RECORDS FOR PROCESSING
(* ===== verification/Checksum.v ===== *)
(** pkg/packet/checksum.go: the ISO 8473 Fletcher checksum, against its
    definition as two congruences modulo 255. *)

From S2P Require Import Prelude.
Local Open Scope Z_scope.

(** Go's [%] truncates towards zero: [Z.rem]. *)

(** One turn of the summing loop: index, octet, running sums. *)
Definition fletcher_step (i : nat) (b c0 c1 : Z) : Z * Z :=
  let c0 := c0 + b in
  let c1 := c1 + c0 in
  if (i mod 4096 =? 4095)%nat then (Z.rem c0 255, Z.rem c1 255) else (c0, c1).

(** [for i, b := range data { ... }] *)
Fixpoint fletcher_loop (i : nat) (data : bytes) (c0 c1 : Z) : Z * Z :=
  match data with
  | [] => (c0, c1)
  | b :: data' =>
      let '(c0, c1) := fletcher_step i b c0 c1 in fletcher_loop (S i) data' c0 c1
  end.

Definition fletcherChecksum (data : bytes) (checksumOffset : nat) : Z :=
  let '(c0, c1) := fletcher_loop 0 data 0 0 in
  let c0 := Z.rem c0 255 in
  let c1 := Z.rem c1 255 in
  let x := Z.rem ((Z.of_nat (length data) - Z.of_nat checksumOffset - 1) * c0 - c1) 255 in
  let x := if x <=? 0 then x + 255 else x in
  let y := 510 - c0 - x in
  let y := if 255 <? y then y - 255 else y in
  join16 (u16 x) (u16 y).

Definition fletcherValid (data : bytes) : bool :=
  let '(c0, c1) := fletcher_loop 0 data 0 0 in
  (Z.rem c0 255 =? 0) && (Z.rem c1 255 =? 0).

(** ** The sums the loop reduces *)

Fixpoint sum0 (data : bytes) : Z :=
  match data with [] => 0 | b :: d => b + sum0 d end.

(** Each octet weighted by its distance from the end. *)
Fixpoint sum1 (data : bytes) : Z :=
  match data with [] => 0 | b :: d => Z.of_nat (length (b :: d)) * b + sum1 d end.

Definition modeq (a b : Z) : Prop := a mod 255 = b mod 255.

Lemma modeq_iff (a b : Z) : modeq a b <-> exists k, a = b + k * 255.
Proof.
  unfold modeq. split.
  - intros H. exists (a / 255 - b / 255).
    pose proof (Z.div_mod a 255 ltac:(lia)). pose proof (Z.div_mod b 255 ltac:(lia)). lia.
  - intros [k ->]. by rewrite Z.mod_add.
Qed.

Lemma modeq_0 (a : Z) : 0 <= a -> modeq a 0 <-> Z.rem a 255 = 0.
Proof. intros H. unfold modeq. rewrite Z.rem_mod_nonneg by lia. done. Qed.

Lemma modeq_rem (a : Z) : 0 <= a -> exists k, Z.rem a 255 = a + k * 255.
Proof.
  intros H. exists (- (a ÷ 255)). pose proof (Z.quot_rem' a 255). lia.
Qed.

(** The loop computes both sums up to a multiple of 255, and keeps them
    non-negative. *)
Lemma fletcher_loop_sums (data : bytes) (i : nat) (c0 c1 c0' c1' : Z) :
  bytes_ok data -> 0 <= c0 -> 0 <= c1 -> fletcher_loop i data c0 c1 = (c0', c1') ->
  0 <= c0' /\ 0 <= c1' /\ modeq c0' (c0 + sum0 data) /\
  modeq c1' (c1 + Z.of_nat (length data) * c0 + sum1 data).
Proof.
  intros Hb. revert i c0 c1. induction Hb as [|b data Hb Hbs IH]; intros i c0 c1 H0 H1 H.
  - injection H as <- <-. simpl. split; [done|]. split; [done|].
    split; apply modeq_iff; exists 0; lia.
  - simpl in H. unfold fletcher_step in H. unfold byte_ok in Hb.
    destruct (modeq_rem (c0 + b)) as [k0 Hk0]; [lia|].
    destruct (modeq_rem (c1 + (c0 + b))) as [k1 Hk1]; [lia|].
    pose proof (Z.rem_nonneg (c0 + b) 255 ltac:(lia) ltac:(lia)).
    pose proof (Z.rem_nonneg (c1 + (c0 + b)) 255 ltac:(lia) ltac:(lia)).
    destruct (i mod 4096 =? 4095)%nat.
    + destruct (IH _ _ _ H2 H3 H) as (Ha & Hc & [m0 Hm0]%modeq_iff & [m1 Hm1]%modeq_iff).
      do 2 (split; [done|]). split; apply modeq_iff.
      * exists (m0 + k0). simpl. lia.
      * exists (m1 + k1 + Z.of_nat (length data) * k0). rewrite Hm1, Hk0, Hk1. cbn [length sum1]. lia.
    + destruct (IH _ (c0 + b) (c1 + (c0 + b)) ltac:(lia) ltac:(lia) H)
        as (Ha & Hc & [m0 Hm0]%modeq_iff & [m1 Hm1]%modeq_iff).
      do 2 (split; [done|]). split; apply modeq_iff.
      * exists m0. simpl. lia.
      * exists m1. cbn [length sum1]. lia.
Qed.

(** Validity, as the two congruences. *)
Lemma fletcherValid_spec (data : bytes) :
  bytes_ok data -> fletcherValid data = true <-> modeq (sum0 data) 0 /\ modeq (sum1 data) 0.
Proof.
  intros Hb. unfold fletcherValid. destruct (fletcher_loop 0 data 0 0) as [c0 c1] eqn:E.
  destruct (fletcher_loop_sums data 0 0 0 c0 c1 Hb ltac:(lia) ltac:(lia) E) as (H0 & H1 & E0 & E1).
  rewrite Z.add_0_l in E0. replace (0 + Z.of_nat (length data) * 0 + sum1 data) with (sum1 data) in E1 by lia.
  rewrite andb_true_iff, !Z.eqb_eq, <- !modeq_0 by done. unfold modeq in *. by rewrite E0, E1.
Qed.

(** The two octets the generator returns. *)
Lemma fletcherChecksum_octets (data : bytes) (off : nat) :
  bytes_ok data ->
  exists x y, fletcherChecksum data off = join16 x y /\ 1 <= x <= 255 /\ 1 <= y <= 255 /\
    modeq x ((Z.of_nat (length data) - Z.of_nat off - 1) * sum0 data - sum1 data) /\
    modeq (x + y) (- sum0 data).
Proof.
  intros Hb. unfold fletcherChecksum. destruct (fletcher_loop 0 data 0 0) as [c0 c1] eqn:E.
  destruct (fletcher_loop_sums data 0 0 0 c0 c1 Hb ltac:(lia) ltac:(lia) E) as (H0 & H1 & E0 & E1).
  rewrite Z.add_0_l in E0. replace (0 + Z.of_nat (length data) * 0 + sum1 data) with (sum1 data) in E1 by lia.
  apply modeq_iff in E0 as [m0 E0]. apply modeq_iff in E1 as [m1 E1].
  destruct (modeq_rem c0 H0) as [k0 Hk0]. destruct (modeq_rem c1 H1) as [k1 Hk1].
  pose proof (Z.rem_bound_pos c0 255 H0 ltac:(lia)). pose proof (Z.rem_bound_pos c1 255 H1 ltac:(lia)).
  set (d0 := Z.rem c0 255) in *. set (d1 := Z.rem c1 255) in *.
  set (w := Z.of_nat (length data) - Z.of_nat off - 1).
  pose proof (Z.quot_rem' (w * d0 - d1) 255) as Hq.
  assert (Hr : -255 < Z.rem (w * d0 - d1) 255 < 255).
  { pose proof (Z.rem_bound_abs (w * d0 - d1) 255 ltac:(lia)). lia. }
  set (r := Z.rem (w * d0 - d1) 255) in *. set (q := (w * d0 - d1) ÷ 255) in *.
  set (x := if r <=? 0 then r + 255 else r).
  set (y := if 255 <? 510 - d0 - x then 510 - d0 - x - 255 else 510 - d0 - x).
  assert (Hx : 1 <= x <= 255) by (subst x; destruct (Z.leb_spec r 0); lia).
  assert (Hy : 1 <= y <= 255) by (subst y; destruct (Z.ltb_spec 255 (510 - d0 - x)); lia).
  exists x, y. split.
  { unfold u16. rewrite !Z.mod_small by lia. done. }
  do 2 (split; [lia|]). split; apply modeq_iff.
  - assert (exists e, x = r + e * 255) as [e He].
    { subst x. destruct (r <=? 0); [exists 1|exists 0]; lia. }
    exists (e - q + w * (m0 + k0) - m1 - k1). rewrite He. nia.
  - assert (exists e, y = - d0 - x + e * 255) as [e He].
    { subst y. destruct (255 <? 510 - d0 - x); [exists 1|exists 2]; lia. }
    exists (e - m0 - k0). lia.
Qed.

Lemma sum0_app (a b : bytes) : sum0 (a ++ b) = sum0 a + sum0 b.
Proof. induction a as [|x a IH]; simpl; [done|]. rewrite IH. lia. Qed.

Lemma sum1_app (a b : bytes) : sum1 (a ++ b) = sum1 a + Z.of_nat (length b) * sum0 a + sum1 b.
Proof.
  induction a as [|x a IH]; [simpl; lia|].
  change ((x :: a) ++ b) with (x :: (a ++ b)). cbn [sum1 sum0 length]. rewrite IH, length_app. lia.
Qed.

(** Stored at its offset over zeroed octets, the checksum makes the data
    valid. *)
Lemma fletcher_store_valid (pre post : bytes) :
  bytes_ok pre -> bytes_ok post ->
  fletcherValid
    (pre ++ put16 (fletcherChecksum (pre ++ [0; 0] ++ post) (length pre)) ++ post) = true.
Proof.
  intros Hpre Hpost.
  assert (Hz : bytes_ok (pre ++ [0; 0] ++ post)) by (octets).
  destruct (fletcherChecksum_octets _ (length pre) Hz) as (x & y & -> & Hx & Hy & Ex & Exy).
  rewrite put16_join by (unfold byte_ok; lia).
  apply fletcherValid_spec; [octets|].
  rewrite !sum0_app in *. rewrite !sum1_app in *. rewrite !length_app in *.
  cbn [sum0 sum1 length] in *.
  apply modeq_iff in Ex as [kx Ex]. apply modeq_iff in Exy as [ky Exy].
  split; apply modeq_iff.
  - exists ky. lia.
  - exists (kx + (1 + Z.of_nat (length post)) * ky). nia.
Qed.

(** ** No overflow

    The reduction every 4096 octets keeps both sums far below the 63-bit range
    of a Go [int]. *)
Definition fletcher_bound (i : nat) (c0 c1 : Z) : Prop :=
  let k := Z.of_nat (i mod 4096) in
  0 <= c0 <= 254 + 255 * k /\ 0 <= c1 <= 254 + k * (254 + 255 * k).

Lemma fletcher_step_bound (i : nat) (b c0 c1 : Z) :
  byte_ok b -> fletcher_bound i c0 c1 ->
  let '(c0', c1') := fletcher_step i b c0 c1 in fletcher_bound (S i) c0' c1'.
Proof.
  unfold byte_ok, fletcher_bound, fletcher_step. intros Hb [H0 H1].
  destruct (Nat.eqb_spec (i mod 4096) 4095) as [E|E].
  - assert (Hs : (S i mod 4096 = 0)%nat).
    { rewrite <- Nat.add_1_r, Nat.Div0.add_mod, E. done. }
    rewrite Hs. pose proof (Z.rem_bound_pos (c0 + b) 255 ltac:(lia) ltac:(lia)).
    pose proof (Z.rem_bound_pos (c1 + (c0 + b)) 255 ltac:(lia) ltac:(lia)). lia.
  - pose proof (Nat.mod_upper_bound i 4096 ltac:(lia)).
    assert (Hs : (S i mod 4096 = S (i mod 4096))%nat).
    { rewrite <- Nat.add_1_r, Nat.Div0.add_mod. change (1 mod 4096)%nat with 1%nat.
      rewrite Nat.mod_small by lia. lia. }
    rewrite Hs. nia.
Qed.

Lemma fletcher_bound_int (i : nat) (c0 c1 : Z) :
  fletcher_bound i c0 c1 -> 0 <= c0 < 2 ^ 31 /\ 0 <= c1 < 2 ^ 33.
Proof.
  unfold fletcher_bound. intros [H0 H1]. pose proof (Nat.mod_upper_bound i 4096 ltac:(lia)). nia.
Qed.
(** A finalized LSP verifies and its checksum is valid. *)
Lemma FinalizeLSPAuth_valid pdu pdu' algo keyID key :
  (forall algo key msg, bytes_ok (hmac algo key msg)) -> bytes_ok pdu ->
  FinalizeLSPAuth pdu algo keyID key = Ok (Some pdu') ->
  VerifyAuth pdu' lspHeaderLen algo keyID key true = Ok true /\
  LSPChecksumValidRaw pdu' = Ok true /\ length pdu' = length pdu.
Proof using hmac_len.
  intros Hh Hb H. unfold Auth.FinalizeLSPAuth in H. apply bind_Ok in H as (r & Hr & H).
  destruct r as [p1|]; [|done]. pose proof (PatchAuth_Verify _ _ _ _ _ _ _ Hr) as Hv.
  unfold Auth.PatchAuth in Hr. destruct (negb _) eqn:Ea; [done|]. apply bind_Ok in Hr as (r & Hrange & Hr).
  destruct r as [[s e]|]; [|done]. apply bind_Ok in Hr as (d & Hd & [= Hp1]).
  destruct (authDigestRange_range _ _ _ _ _ _ Hrange) as (H1 & H2 & H3).
  unfold lspHeaderLen in H1.
  assert (Hdb : bytes_ok (take (e - s) d)).
  { apply bind_Ok in Hd as (buf & _ & [= <-]). octets. apply Hh. }
  assert (Hl1 : length p1 = length pdu).
  { subst p1. apply length_store. rewrite length_take. lia. }
  assert (Hb1 : bytes_ok p1) by (subst p1; by apply store_bytes_ok).
  clear Hp1. apply bind_Ok in H as (body & Hbody & [= <-]).
  set (p2 := store p1 24 [0; 0]) in *.
  assert (Hl2 : length p2 = length p1) by (apply length_store; simpl; lia).
  assert (Hl3 : length (store p2 24 (put16 (fletcherChecksum body 12))) = length p2).
  { apply length_store. simpl. lia. }
  split; [|split; [|lia]].
  - rewrite <- Hv. apply VerifyAuth_lsp_ext; [lia|unfold lspHeaderLen; lia|].
    intros j _ _ H24 H25. subst p2. rewrite !store_lookup by (rewrite ?length_store; simpl; lia).
    rewrite !decide_False by (simpl; lia). done.
  - apply from_inv in Hbody as [_ ->].
    unfold LSPChecksumValidRaw. rewrite Hl3. unfold lspHeaderLen.
    rewrite (proj2 (Nat.ltb_ge _ _)) by lia. rewrite from_Ok by lia. cbn [mbind outcome_bind].
    assert (Hd2 : drop 12 p2 = take 12 (drop 12 p1) ++ [0; 0] ++ drop 26 p1).
    { subst p2. unfold store. rewrite drop_app_le by (rewrite length_take; lia).
      rewrite skipn_firstn_comm. done. }
    assert (Hd3 : forall x, length x = 2%nat ->
      drop 12 (store p2 24 x) = take 12 (drop 12 p1) ++ x ++ drop 26 p1).
    { intros x Hx. unfold store at 1. rewrite drop_app_le by (rewrite length_take; lia).
      rewrite skipn_firstn_comm, Hx. change (24 - 12)%nat with 12%nat. f_equal.
      - rewrite Hd2, take_app_length'; [done|]. rewrite length_take, length_drop. lia.
      - f_equal. subst p2. unfold store. rewrite drop_app_ge by (rewrite length_take; lia).
        rewrite length_take, Nat.min_l by lia. done. }
    rewrite Hd3 by done. rewrite Hd2.
    assert (Hpre : length (take 12 (drop 12 p1)) = 12%nat) by (rewrite length_take, length_drop; lia).
    pose proof (fletcher_store_valid (take 12 (drop 12 p1)) (drop 26 p1)
      ltac:(octets) ltac:(octets)) as F.
    rewrite Hpre in F. by rewrite F.
Qed.
End Laws.

(** ** The scan and the decoded area *)

Definition isAuthTLV (t : TLV) : bool :=
  match t with AuthenticationTLV _ => true | _ => false end.

(** The Authentication TLVs of an area. *)
Definition auth_count (ts : list TLV) : nat := length (List.filter isAuthTLV ts).

Lemma decodeTLV_auth (t : Z) (v : bytes) (x : TLV) :
  bytes_ok v -> (length v <= 255)%nat -> decodeTLV t v = Ok x ->
  isAuthTLV x = (t =? TLVTypeAuthentication).
Proof.
  intros Hb Hl H. unfold decodeTLV in H. destruct (tlvDecoders t) as [dec|] eqn:E.
  - destruct (tl_fix _ _ (tlvDecoders_laws t dec E) v x Hb Hl H) as (Hok & <- & _).
    destruct x; try reflexivity. destruct Hok as (_ & _ & Hn). simpl. simpl in E. congruence.
  - injection H as <-. simpl. destruct (Z.eqb_spec t TLVTypeAuthentication) as [->|_]; [|done].
    vm_compute in E. done.
Qed.

Lemma digest_loop_count fuel pdu algo keyID i seen found ts r :
  bytes_ok pdu -> (0 < fuel)%nat -> (length pdu < i + fuel)%nat ->
  (seen = false -> found = None) -> decodeTLVs (drop i pdu) = Ok ts ->
  digest_loop fuel pdu algo keyID i seen found = Ok (Some r) ->
  auth_count ts = if seen then 0%nat else 1%nat.
Proof.
  intros Hb. revert i seen found ts. induction fuel as [|fuel IH]; intros i seen found ts H0 Hf Hs Hd H;
    [lia|].
  rewrite decodeTLVs_unfold in Hd. destruct (drop i pdu) as [|x b] eqn:Eb.
  - injection Hd as <-. assert (Hlen : length (drop i pdu) = 0%nat) by by rewrite Eb.
    rewrite length_drop in Hlen. rewrite digest_loop_step in H.
    rewrite (proj2 (Nat.ltb_lt _ _)) in H by lia. injection H as Hfd.
    destruct seen; [done|]. rewrite Hs in Hfd by done. done.
  - apply bind_Ok in Hd as ([t rest] & Ht & Hd). apply bind_Ok in Hd as (ts' & Hts & [= <-]).
    apply framed_inv in Ht as (ty & l & v & E & Hl & Hdec). rewrite E in Eb.
    assert (Hdb : bytes_ok (drop i pdu)) by octets. rewrite Eb in Hdb.
    apply frame_bytes_ok in Hdb as (Hty & Hlb & Hvb & Hrb).
    assert (Hlen : length (drop i pdu) = (2 + length v + length rest)%nat).
    { rewrite Eb. simpl. rewrite length_app. lia. }
    rewrite length_drop in Hlen.
    assert (Hlk : forall k, pdu !! (i + k)%nat = (ty :: l :: v ++ rest) !! k).
    { intros k. by rewrite <- Eb, lookup_drop. }
    assert (Hnext : drop (i + 2 + length v) pdu = rest).
    { rewrite <- Nat.add_assoc, <- drop_drop, Eb. cbn [Nat.add drop]. by rewrite drop_app_length. }
    rewrite digest_loop_step in H. rewrite (proj2 (Nat.ltb_ge _ _)) in H by lia.
    unfold idx in H at 1 2. rewrite (Hlk 1%nat) in H. rewrite <- (Nat.add_0_r i) in H at 1.
    rewrite (Hlk 0%nat) in H. cbn [lookup list_lookup mbind outcome_bind] in H.
    rewrite Hl in H. rewrite (proj2 (Nat.ltb_ge _ _)) in H by lia.
    assert (Hv : (length v <= 255)%nat) by (unfold byte_ok in Hlb; lia).
    pose proof (decodeTLV_auth ty v t Hvb Hv Hdec) as Hauth.
    rewrite <- Hnext in Hts. unfold auth_count. cbn [List.filter]. rewrite Hauth.
    destruct (ty =? TLVTypeAuthentication); cbn [negb] in H.
    + destruct seen; [done|]. apply bind_Ok in H as (f & _ & H). cbn [length]. f_equal.
      eapply (IH _ true); [|..|exact Hts|exact H]; [lia|lia|done].
    + eapply (IH _ seen); [|..|exact Hts|exact H]; [lia|lia|done].
Qed.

WHAT THE EXERCISE ASKS
A verbatim transcription is needed of the lines above, starting at the line with "let c1 := c1 + c0 in" and ending at the line with "b :: data' =>", both included, and of nothing else.

WRITTEN REPLY
  let c1 := c1 + c0 in
  if (i mod 4096 =? 4095)%nat then (Z.rem c0 255, Z.rem c1 255) else (c0, c1).

(** [for i, b := range data { ... }] *)
Fixpoint fletcher_loop (i : nat) (data : bytes) (c0 c1 : Z) : Z * Z :=
  match data with
  | [] => (c0, c1)
  | b :: data' =>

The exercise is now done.